WORK TO COMPLETE
Return the records exactly as they are.

(Saved data entries)
>>

(* ===== verification/QuickSort.v ===== *)
(** [QuickSort] (utilities/quickSort.hpp), which sorts the methods of a class.
    An array is a list; [None] is an access outside of it. The two recursive
    calls get the two parts of the array: an access of one call to the part of
    the other would be an access outside too. *)

From S2P Require Import Prelude.
#[local] Open Scope Z_scope.

Section sort.
Context {T : Type}.
Variable comparator : T -> T -> Z.
Variable idempotent : bool.

Definition swap (array : list T) (x y : Z) : option (list T) :=
  match zlookup array x, zlookup array y with
  | Some vx, Some vy => Some (zinsert (zinsert array x vy) y vx)
  | _, _ => None
  end.

Definition swap_if_greater (array : list T) (x y : Z) : option (list T) :=
  match zlookup array x, zlookup array y with
  | Some vx, Some vy => if comparator vx vy =? 1 then swap array x y else Some array
  | _, _ => None
  end.

(** The median of the first, middle and last elements moves to the middle. *)
Definition find_pivot (array : list T) (length : Z) : option (list T * Z) :=
  let middle_index := length / 2 in
  let last_index := length - 1 in
  match swap_if_greater array 0 middle_index with
  | None => None
  | Some array =>
      match swap_if_greater array 0 last_index with
      | None => None
      | Some array =>
          match swap_if_greater array middle_index last_index with
          | None => None
          | Some array => Some (array, middle_index)
          end
      end
  end.

Fixpoint scan_left (fuel : nat) (array : list T) (pivot_val : T) (left_index : Z) : option Z :=
  match fuel with
  | O => None
  | S fuel' =>
      let left_index := left_index + 1 in
      match zlookup array left_index with
      | None => None
      | Some v => if comparator v pivot_val =? -1 then scan_left fuel' array pivot_val left_index else Some left_index
      end
  end.

Fixpoint scan_right (fuel : nat) (array : list T) (pivot_val : T) (right_index : Z) : option Z :=
  match fuel with
  | O => None
  | S fuel' =>
      let right_index := right_index - 1 in
      match zlookup array right_index with
      | None => None
      | Some v => if comparator v pivot_val =? 1 then scan_right fuel' array pivot_val right_index else Some right_index
      end
  end.

(** Elements that compare as equal stay where they are in an idempotent sort. *)
Definition exchange (array : list T) (left_index right_index : Z) : option (list T) :=
  match zlookup array left_index, zlookup array right_index with
  | Some l, Some r =>
      if negb idempotent || negb (comparator l r =? 0) then swap array left_index right_index else Some array
  | _, _ => None
  end.

Fixpoint partition_loop (fuel : nat) (array : list T) (pivot_val : T) (left_index right_index : Z) : option (list T * Z) :=
  match fuel with
  | O => None
  | S fuel' =>
      match scan_left (S (length array)) array pivot_val left_index,
            scan_right (S (length array)) array pivot_val right_index with
      | Some left_index, Some right_index =>
          if left_index <? right_index then
            match exchange array left_index right_index with
            | Some array => partition_loop fuel' array pivot_val left_index right_index
            | None => None
            end
          else Some (array, right_index)
      | _, _ => None
      end
  end.

Definition partition (array : list T) (pivot length_ : Z) : option (list T * Z) :=
  match zlookup array pivot with
  | None => None
  | Some pivot_val => partition_loop (S (length array)) array pivot_val (-1) length_
  end.

Fixpoint inner_sort (fuel : nat) (array : list T) : option (list T) :=
  match fuel with
  | O => None
  | S fuel' =>
      let length := zlength array in
      if length <? 2 then Some array
      else
        match find_pivot array length with
        | None => None
        | Some (array, pivot) =>
            if length <? 4 then Some array
            else
              match partition array pivot length with
              | None => None
              | Some (array, split) =>
                  let first_part_length := split + 1 in
                  match inner_sort fuel' (take (Z.to_nat first_part_length) array),
                        inner_sort fuel' (drop (Z.to_nat first_part_length) array) with
                  | Some first_part, Some second_part => Some (first_part ++ second_part)
                  | _, _ => None
                  end
              end
        end
  end.

Definition sort (array : list T) : option (list T) := inner_sort (S (length array)) array.
End sort.

(** What the code relies on: the comparator is a three-way comparison. *)
Class Comparator {T : Type} (comparator : T -> T -> Z) : Prop := {
  comparator_range : forall x y, -1 <= comparator x y <= 1;
  comparator_swap : forall x y, comparator y x = - comparator x y;
  comparator_trans : forall x y z, comparator x y <= 0 -> comparator y z <= 0 -> comparator x z <= 0
}.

<<

REPLY TO THE TASK
(* ===== verification/QuickSort.v ===== *)
(** [QuickSort] (utilities/quickSort.hpp), which sorts the methods of a class.
    An array is a list; [None] is an access outside of it. The two recursive
    calls get the two parts of the array: an access of one call to the part of
    the other would be an access outside too. *)

From S2P Require Import Prelude.
#[local] Open Scope Z_scope.

Section sort.
Context {T : Type}.
Variable comparator : T -> T -> Z.
Variable idempotent : bool.

Definition swap (array : list T) (x y : Z) : option (list T) :=
  match zlookup array x, zlookup array y with
  | Some vx, Some vy => Some (zinsert (zinsert array x vy) y vx)
  | _, _ => None
  end.

Definition swap_if_greater (array : list T) (x y : Z) : option (list T) :=
  match zlookup array x, zlookup array y with
  | Some vx, Some vy => if comparator vx vy =? 1 then swap array x y else Some array
  | _, _ => None
  end.

(** The median of the first, middle and last elements moves to the middle. *)
Definition find_pivot (array : list T) (length : Z) : option (list T * Z) :=
  let middle_index := length / 2 in
  let last_index := length - 1 in
  match swap_if_greater array 0 middle_index with
  | None => None
  | Some array =>
      match swap_if_greater array 0 last_index with
      | None => None
      | Some array =>
          match swap_if_greater array middle_index last_index with
          | None => None
          | Some array => Some (array, middle_index)
          end
      end
  end.

Fixpoint scan_left (fuel : nat) (array : list T) (pivot_val : T) (left_index : Z) : option Z :=
  match fuel with
  | O => None
  | S fuel' =>
      let left_index := left_index + 1 in
      match zlookup array left_index with
      | None => None
      | Some v => if comparator v pivot_val =? -1 then scan_left fuel' array pivot_val left_index else Some left_index
      end
  end.

Fixpoint scan_right (fuel : nat) (array : list T) (pivot_val : T) (right_index : Z) : option Z :=
  match fuel with
  | O => None
  | S fuel' =>
      let right_index := right_index - 1 in
      match zlookup array right_index with
      | None => None
      | Some v => if comparator v pivot_val =? 1 then scan_right fuel' array pivot_val right_index else Some right_index
      end
  end.

(** Elements that compare as equal stay where they are in an idempotent sort. *)
Definition exchange (array : list T) (left_index right_index : Z) : option (list T) :=
  match zlookup array left_index, zlookup array right_index with
  | Some l, Some r =>
      if negb idempotent || negb (comparator l r =? 0) then swap array left_index right_index else Some array
  | _, _ => None
  end.

Fixpoint partition_loop (fuel : nat) (array : list T) (pivot_val : T) (left_index right_index : Z) : option (list T * Z) :=
  match fuel with
  | O => None
  | S fuel' =>
      match scan_left (S (length array)) array pivot_val left_index,
            scan_right (S (length array)) array pivot_val right_index with
      | Some left_index, Some right_index =>
          if left_index <? right_index then
            match exchange array left_index right_index with
            | Some array => partition_loop fuel' array pivot_val left_index right_index
            | None => None
            end
          else Some (array, right_index)
      | _, _ => None
      end
  end.

Definition partition (array : list T) (pivot length_ : Z) : option (list T * Z) :=
  match zlookup array pivot with
  | None => None
  | Some pivot_val => partition_loop (S (length array)) array pivot_val (-1) length_
  end.

Fixpoint inner_sort (fuel : nat) (array : list T) : option (list T) :=
  match fuel with
  | O => None
  | S fuel' =>
      let length := zlength array in
      if length <? 2 then Some array
      else
        match find_pivot array length with
        | None => None
        | Some (array, pivot) =>
            if length <? 4 then Some array
            else
              match partition array pivot length with
              | None => None
              | Some (array, split) =>
                  let first_part_length := split + 1 in
                  match inner_sort fuel' (take (Z.to_nat first_part_length) array),
                        inner_sort fuel' (drop (Z.to_nat first_part_length) array) with
                  | Some first_part, Some second_part => Some (first_part ++ second_part)
                  | _, _ => None
                  end
              end
        end
  end.

Definition sort (array : list T) : option (list T) := inner_sort (S (length array)) array.
End sort.

(** What the code relies on: the comparator is a three-way comparison. *)
Class Comparator {T : Type} (comparator : T -> T -> Z) : Prop := {
  comparator_range : forall x y, -1 <= comparator x y <= 1;
  comparator_swap : forall x y, comparator y x = - comparator x y;
  comparator_trans : forall x y z, comparator x y <= 0 -> comparator y z <= 0 -> comparator x z <= 0
}.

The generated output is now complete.